Prunus Mume

Benjamin Stalnaker

La di da, you and your pants and your pockets! Mister highbrow here!
 

Interview by L. Valena

Let’s start from the top. Can you first just start by describing the piece that you responded to?

Yes, the piece was this really interesting instrumental kind of synth vibe. The one part that really stuck out to me was, every once in a while, it had a little bell chime that sounded kind of sleigh bell-esque. It was just such a different feel to the rest of the piece that did have that very electronic feel to it. My immediate thought was of the movement in the vibration of it on my first listen, that it was a very kinetic piece of music. Then the next was, when I heard the bell chime, it reminded me of being in a crowd, but maintaining individuality in the face of a crowd. There was all of this sameness and then this one very bright note that was very different. And I think that, more than anything, I wanted to try to capture that feeling. Rather than one-to-one, I wanted the sensation that we’re given play of both blending in and standing out.

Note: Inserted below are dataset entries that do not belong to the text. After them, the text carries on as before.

(* ===== verification/Prelude.v ===== *)
(** * socks5d: a verification library

    socks5d is a SOCKS5 proxy with a management port, written in C around one
    [select] loop. This library models the server in Rocq and proves what its
    parts promise. Definitions keep the names of the source; paths below are
    relative to the repository.

    ** The program

    - The selector (src/selector.c) keeps a table of registered descriptors,
      their interests and callbacks, and dispatches readiness events to them.
    - The state-machine engine (src/stm.c) turns the events of a SOCKS
      connection into transitions of a table of states (src/clients.c):
      method selection, authentication, request, name resolution (in a
      thread), connecting, relaying, draining and release.
    - The handlers of the negotiation are in src/handshake.c, those of the other
      states, the closing of connections and the acceptance of new ones in
      src/clients.c. They read and write through two buffers per connection
      (src/buffer.c, src/socketsIO.c). A sniffer (src/pop3_sniffer.c) looks for
      POP3 credentials in the relayed bytes.
    - Management connections (src/mgmt.c) read into an input buffer
      (src/mgmt_protocol.c) that a scanner generated by re2c from
      lexer/mgmt_protocol.re (src/mgmt_protocol.re.c) cuts into requests; they
      change the users (src/users.c), the settings and counters (src/state.c)
      and check tokens (src/tokens.c).
    - main (src/proxy.c) reads the command line (src/args.c), opens the passive
      sockets (src/tcpServerUtil.c), registers them and runs the selector.
    - A separate program (client/src) sends one management request per option
      of its command line and prints the answers.

    ** How it is modelled

    A C routine is a computation that returns, or faults: [outcome] and the
    state monad [M] are below, with [wp], the statement that a computation
    returns and leaves a given postcondition, and its rules. A fault is
    [Abort] (a failed [assert] or [abort]), [Undefined] (an access outside an
    object, to a freed one or through a null pointer) or [Diverge] (fuel
    exhausted), so a theorem that a routine is [Done] is also a theorem of
    memory safety and of termination. Memory areas are lists of bytes with
    checked accesses; machine integers are [Z] with their wrap-around.

    - Prelude: this file.
    - Buffer: struct buffer and its routines; the abstract queue it refines.
    - Os: the system calls, which are not code of the repository: a class [OS]
      over an arbitrary kernel state, [OSLaws] with the documented behaviour the
      theorems rely on, the trace of calls in which streams are stated, and a
      scripted kernel that satisfies the laws, for the witnesses.
    - SocketsIO, State, Users, Tokens, Pop3Sniffer: the files of the same name.
    - Selector: src/selector.c; SelectorSpec: the map from descriptors to
      registrations that the table and the two descriptor sets implement.
    - Stm: src/stm.c; the machine is reached through the state of the program,
      since a callback may free it.
    - MgmtProtocol: the Input struct, initState and fillBuffer.
    - LexerCode: the instructions the blocks of the generated scanner are made
      of; LexerPass and LexerTrns: those blocks, one definition per label;
      Lexer: parseMgmtRequest. Regex: regular expressions and derivatives;
      LexerRules: the rules of the grammar; LexerCheck: a computed check that
      the blocks and the derivatives of the rules agree byte by byte;
      LexerSpec: what that check means. MgmtInput: the buffer between calls of
      the scanner.
    - World: the structs of connections and the state of the whole process,
      with a heap of connection structs in which a freed one is absent.
      WorldLogic: the rules of [wp] for it, and [progress], the frame of the
      theorems on handlers: which connection changed, which descriptors were
      unregistered, which events happened; [runs] states the operations on the
      registrations, in order, where they matter.
    - Util: src/util.c, with the two access log lines. TcpServer:
      src/tcpServerUtil.c, over the further calls of the class [NetOS].
    - CloseClient: closeClient and enable_write of src/clients.c, and the
      sequence of steps ([act]) that they are shown to perform.
    - Handshake: src/handshake.c; HandshakeSpec and RequestSpec: its theorems.
    - Clients: the rest of src/clients.c; RelaySpec: the relay; Lifecycle: new
      connections and the negotiation through the state machine.
    - Mgmt: src/mgmt.c; MgmtSpec: the management protocol; MgmtAccept: the
      acceptance of management connections.
    - CLib: what the program uses of the C library's conversions (strtol,
      strtoull), searches (strstr, strtok) and of getopt and getopt_long.
    - Args: src/args.c, in [Prog], the computations that may call exit;
      ArgsSpec: what a command line means. Logger: src/logger.c. Netutils:
      src/netutils.c.
    - Proxy: src/proxy.c, from the start of main to the loop, and the signal
      set-up of the selector, over the class [ProcOS]; ProxySpec: the start-up.
    - Admin: the client (client/src/conf.c, mgmt_client.c, mgmt_client_util.c);
      its state [console] has the static response_buf and the standard output.
      AdminSpec: the requests it writes; AdminReplies: the answers it reads;
      EndToEnd: both programs together.

    ** What the theorems show

    - Scanner: the generated code implements its grammar, however the input is
      cut (LexerSpec); filling its buffer keeps the scan, except when a request
      is cut inside its argument (MgmtInput).
    - Relay: along every interleaving of reads and writes both streams are
      carried unchanged; each handler returns on every outcome of its system
      call, with its effect on buffers, ends and counters (RelaySpec).
    - Management: the loop terminates and performs requests in order as the
      specification [perform] says; before a token is presented nothing can be
      changed (MgmtSpec); a new connection is counted, greeted and registered on
      every answer of the kernel, or dropped and counted out (MgmtAccept).
    - Negotiation: each handler waits for its message, consumes exactly it, and
      follows the server's policy, on every input and with any result of its
      allocations (HandshakeSpec, RequestSpec, which states exactly when the
      request faults); through the machine, a connection starts consistent, stays
      so, performs the arrival of each state it enters, and, when there are users,
      reaches the request only by an event that accepted the name and password
      of one of them (Lifecycle).
    - Closing: the requested and the useless ends are closed by exactly the
      shutdowns, interest changes, unregistrations and closes they call for, in
      order, and the recursion ends (CloseClient).
    - Client and server: each request the client writes, with an argument the
      grammar has a rule for, is read by the server as that command and argument,
      the query of the dissector apart (AdminSpec); a token of visible characters
      is accepted, the statistics and the users (whose names are not empty and do
      not start with a dot) printed, exactly as the server has them, through the
      code of both programs and however the network cuts the answer (EndToEnd).
    - Start-up: every command line gives the settings of its options or the exit
      of its first error (ArgsSpec); passive sockets are opened without leaks
      (TcpServer); and the process ends with the status of what stopped it or
      reaches the loop with every socket that was set up registered, those of the
      management exactly when there is a token (ProxySpec).
    - Blocking transfers end; what they send is a prefix of what they were given,
      all of it when the kernel takes some bytes of each offer (Netutils).
    - Data structures: the buffer refines a bounded queue, the selector a map,
      users and tokens accept exactly what was added, the counters are the
      clients admitted less those removed and keep the descriptor budget while no
      client is removed twice, the sniffer stays inside its arrays and finds
      credentials (Buffer, SelectorSpec, Users, Tokens, State, Pop3Sniffer).
    - Defects, each for every input of its kind: requests that make the server
      read through a null pointer (RequestSpec), connections that lock every
      client out (MgmtAccept), credentials the sniffer misses (Pop3Sniffer), a
      registration that leaves the selector's table (SelectorSpec), a request of
      the client that the server always rejects and tokens that can never be
      presented (EndToEnd). Examples show an argument that is misplaced
      (MgmtInput), a failed read hidden by the copy (Netutils) and answers the
      client loses (AdminReplies).

    ** Fuel

    - closeClient: three levels, which CloseClient proves enough for every
      combination of ends.
    - The scanner: three jumps per byte of input and three more; LexerSpec
      proves that a run within it ends in a result.
    - processMgmtClient: one iteration per byte of unread input and one more;
      a request consumes a byte at least (MgmtSpec).
    - The sniffer: one step per byte of the buffer. Decimal printing: twenty
      digits, enough for 64 bits.
    - Blocking writes: one round per byte and one more. The blocking copy takes
      its fuel as an argument, and Netutils proves that one more than the chunks
      the source still has is enough.
    - The client: a round of reading moves the pointer into the array of 512
      bytes, and a line of an answer is at least a byte of it; AdminReplies
      proves that every answer in the theorems is read and printed within that.
    - main: the iterations of the loop are an argument.

    ** What is not modelled

    The texts for the standard error (the report of bad descriptors apart), the
    debug messages of the handlers
    (access lines are events of the trace), the single calls of free for the
    areas a connection owns, which its struct contains here,
    src/tcpClientUtil.c, which nothing calls, and
    client/include/response_parsing.h, which declares functions that do not
    exist. The resolver thread is a step of its own that may happen at
    any time after it was started.

    ** Plan

    Next: the states after the request (resolving, connecting, draining) through
    the machine, and an invariant of the event loop over all connections, with
    the resolver thread; the handlers of management connections around
    processMgmtClient; the client's remaining commands end to end. *)

From Stdlib Require Export ZArith Lia.
From Stdlib Require Strings.Byte.
From stdpp Require Export base numbers list gmap.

Where did you go from there?

From there, I thought through what I had on hand. First, I thought it sounded like when you’re a kid and would stretch rubber bands and play with them. I realized I had thread on hand, so I looked through my thread. At one point, I couldn’t decide what shades of blue and teal I wanted, so I just got all of them! I had ten or so different shades that, if you held them up against each other, you could tell apart, but looking back, they very much blended in. I was like, Okay, that’s the synth. That’s all of the different parts blending in, creating that harmony. I also had a bunch of different cool paper. You can get a mixed pack of all the odds and ends for a pretty reasonable price and a bunch of different things. I had one that was a little magenta flower blossom, which was perfect! It was just the right complementary color to the blues, so it really stood out. I very laboriously cut it out and just dropped it onto the canvas. I was like, Wherever it falls, that is where I will Mod Podge it.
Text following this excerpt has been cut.